___ Provided data

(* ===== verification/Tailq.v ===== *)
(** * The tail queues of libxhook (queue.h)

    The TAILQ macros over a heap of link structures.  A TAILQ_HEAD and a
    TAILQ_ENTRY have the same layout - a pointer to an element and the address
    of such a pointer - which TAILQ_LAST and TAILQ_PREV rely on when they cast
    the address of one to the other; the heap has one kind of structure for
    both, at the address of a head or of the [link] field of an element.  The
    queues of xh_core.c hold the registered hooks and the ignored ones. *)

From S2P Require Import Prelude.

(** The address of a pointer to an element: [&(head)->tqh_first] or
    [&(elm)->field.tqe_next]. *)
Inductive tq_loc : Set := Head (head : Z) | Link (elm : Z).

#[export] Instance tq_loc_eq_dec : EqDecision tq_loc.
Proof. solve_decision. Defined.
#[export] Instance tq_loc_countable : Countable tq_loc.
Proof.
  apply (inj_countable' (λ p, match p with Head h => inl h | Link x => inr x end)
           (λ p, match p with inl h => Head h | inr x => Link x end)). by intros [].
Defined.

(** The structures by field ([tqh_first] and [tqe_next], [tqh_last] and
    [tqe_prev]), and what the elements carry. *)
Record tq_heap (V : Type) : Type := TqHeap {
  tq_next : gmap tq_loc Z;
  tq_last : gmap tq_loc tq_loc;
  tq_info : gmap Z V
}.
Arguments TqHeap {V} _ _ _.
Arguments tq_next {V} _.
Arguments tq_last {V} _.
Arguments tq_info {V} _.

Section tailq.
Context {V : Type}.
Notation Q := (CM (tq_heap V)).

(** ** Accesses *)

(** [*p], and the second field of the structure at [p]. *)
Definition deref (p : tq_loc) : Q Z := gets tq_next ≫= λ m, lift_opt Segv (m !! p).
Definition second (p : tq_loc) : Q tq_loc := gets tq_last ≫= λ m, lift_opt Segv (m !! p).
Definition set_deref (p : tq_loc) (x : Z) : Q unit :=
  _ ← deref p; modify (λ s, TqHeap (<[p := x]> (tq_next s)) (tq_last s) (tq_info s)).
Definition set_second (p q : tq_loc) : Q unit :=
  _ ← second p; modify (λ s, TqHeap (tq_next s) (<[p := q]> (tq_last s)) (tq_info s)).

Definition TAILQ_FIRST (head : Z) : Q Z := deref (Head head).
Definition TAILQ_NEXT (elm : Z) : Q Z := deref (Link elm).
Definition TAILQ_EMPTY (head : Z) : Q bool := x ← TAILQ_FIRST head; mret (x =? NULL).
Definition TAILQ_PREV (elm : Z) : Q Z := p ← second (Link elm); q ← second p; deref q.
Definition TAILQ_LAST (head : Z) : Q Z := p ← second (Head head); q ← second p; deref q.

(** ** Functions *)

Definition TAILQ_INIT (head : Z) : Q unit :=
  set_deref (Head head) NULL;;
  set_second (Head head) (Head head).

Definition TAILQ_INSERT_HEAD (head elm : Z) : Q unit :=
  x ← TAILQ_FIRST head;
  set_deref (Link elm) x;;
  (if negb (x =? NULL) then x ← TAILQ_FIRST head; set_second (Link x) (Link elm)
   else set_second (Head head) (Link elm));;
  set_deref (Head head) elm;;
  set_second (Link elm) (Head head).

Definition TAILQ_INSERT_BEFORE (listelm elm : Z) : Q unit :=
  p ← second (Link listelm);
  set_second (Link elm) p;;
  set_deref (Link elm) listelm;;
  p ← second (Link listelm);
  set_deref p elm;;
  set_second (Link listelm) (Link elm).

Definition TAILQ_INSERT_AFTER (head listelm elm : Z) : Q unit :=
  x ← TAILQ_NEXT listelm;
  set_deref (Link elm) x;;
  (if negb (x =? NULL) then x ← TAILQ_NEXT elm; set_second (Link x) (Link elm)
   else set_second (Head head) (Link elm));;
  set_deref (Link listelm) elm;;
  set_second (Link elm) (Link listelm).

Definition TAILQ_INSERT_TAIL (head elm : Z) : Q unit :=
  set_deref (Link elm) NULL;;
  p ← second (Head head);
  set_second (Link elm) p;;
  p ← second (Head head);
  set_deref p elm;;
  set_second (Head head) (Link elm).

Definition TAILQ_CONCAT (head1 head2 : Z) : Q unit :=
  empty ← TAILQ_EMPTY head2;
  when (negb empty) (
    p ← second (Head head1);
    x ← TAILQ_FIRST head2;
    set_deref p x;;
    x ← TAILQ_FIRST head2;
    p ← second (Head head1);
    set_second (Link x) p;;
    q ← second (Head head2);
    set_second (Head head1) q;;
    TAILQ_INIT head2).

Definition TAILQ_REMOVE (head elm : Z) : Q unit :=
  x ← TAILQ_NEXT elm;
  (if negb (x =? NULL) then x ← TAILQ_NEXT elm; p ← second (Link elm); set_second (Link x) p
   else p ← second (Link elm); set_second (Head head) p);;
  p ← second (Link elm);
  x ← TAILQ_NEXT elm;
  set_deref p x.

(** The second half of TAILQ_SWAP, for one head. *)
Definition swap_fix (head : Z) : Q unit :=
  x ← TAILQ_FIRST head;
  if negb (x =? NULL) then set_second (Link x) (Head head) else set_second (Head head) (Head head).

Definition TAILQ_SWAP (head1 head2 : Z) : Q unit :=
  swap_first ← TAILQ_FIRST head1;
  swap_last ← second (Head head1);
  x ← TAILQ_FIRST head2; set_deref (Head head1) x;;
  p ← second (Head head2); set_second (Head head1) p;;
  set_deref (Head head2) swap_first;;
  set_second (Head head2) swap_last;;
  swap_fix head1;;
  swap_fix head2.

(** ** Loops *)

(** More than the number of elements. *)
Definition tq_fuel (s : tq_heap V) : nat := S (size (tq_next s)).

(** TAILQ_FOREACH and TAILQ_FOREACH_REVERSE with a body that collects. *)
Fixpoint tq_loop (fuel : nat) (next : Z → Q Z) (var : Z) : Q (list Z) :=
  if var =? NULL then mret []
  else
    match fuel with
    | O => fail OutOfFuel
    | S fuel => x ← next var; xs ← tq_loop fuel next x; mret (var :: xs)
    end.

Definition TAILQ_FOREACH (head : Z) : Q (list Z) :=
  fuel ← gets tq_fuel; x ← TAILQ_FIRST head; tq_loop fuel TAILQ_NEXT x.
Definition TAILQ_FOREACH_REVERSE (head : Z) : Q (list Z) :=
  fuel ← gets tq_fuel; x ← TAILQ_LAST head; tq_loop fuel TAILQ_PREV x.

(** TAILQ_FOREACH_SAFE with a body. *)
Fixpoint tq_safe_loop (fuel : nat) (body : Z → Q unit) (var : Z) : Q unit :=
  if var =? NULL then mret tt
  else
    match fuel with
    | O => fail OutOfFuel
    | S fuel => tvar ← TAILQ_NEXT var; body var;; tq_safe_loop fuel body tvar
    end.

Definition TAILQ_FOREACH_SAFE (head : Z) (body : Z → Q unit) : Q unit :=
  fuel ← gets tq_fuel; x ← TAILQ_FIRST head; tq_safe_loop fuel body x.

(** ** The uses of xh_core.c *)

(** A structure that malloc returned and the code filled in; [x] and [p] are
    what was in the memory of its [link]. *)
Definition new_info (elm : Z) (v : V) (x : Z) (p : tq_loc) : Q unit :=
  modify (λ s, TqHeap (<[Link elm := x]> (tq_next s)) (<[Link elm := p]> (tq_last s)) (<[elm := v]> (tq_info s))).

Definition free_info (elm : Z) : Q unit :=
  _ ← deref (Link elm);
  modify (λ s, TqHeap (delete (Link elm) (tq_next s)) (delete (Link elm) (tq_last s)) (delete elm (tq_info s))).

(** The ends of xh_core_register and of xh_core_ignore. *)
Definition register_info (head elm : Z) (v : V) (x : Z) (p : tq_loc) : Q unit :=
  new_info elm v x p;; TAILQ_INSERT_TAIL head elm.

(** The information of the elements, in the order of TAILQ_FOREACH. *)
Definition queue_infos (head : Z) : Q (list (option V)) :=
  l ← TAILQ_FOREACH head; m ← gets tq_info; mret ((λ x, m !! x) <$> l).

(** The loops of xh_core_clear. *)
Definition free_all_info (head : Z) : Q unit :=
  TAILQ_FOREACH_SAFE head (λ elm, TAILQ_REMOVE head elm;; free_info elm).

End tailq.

______

Exercise instructions:
Taking the line with "The TAILQ macros" as the first and the line with "Proof. solve_decision. Defined." as the last, retype that stretch of the data above exactly, with no other lines.

Result below:
    The TAILQ macros over a heap of link structures.  A TAILQ_HEAD and a
    TAILQ_ENTRY have the same layout - a pointer to an element and the address
    of such a pointer - which TAILQ_LAST and TAILQ_PREV rely on when they cast
    the address of one to the other; the heap has one kind of structure for
    both, at the address of a head or of the [link] field of an element.  The
    queues of xh_core.c hold the registered hooks and the ignored ones. *)

From S2P Require Import Prelude.

(** The address of a pointer to an element: [&(head)->tqh_first] or
    [&(elm)->field.tqe_next]. *)
Inductive tq_loc : Set := Head (head : Z) | Link (elm : Z).

#[export] Instance tq_loc_eq_dec : EqDecision tq_loc.
Proof. solve_decision. Defined.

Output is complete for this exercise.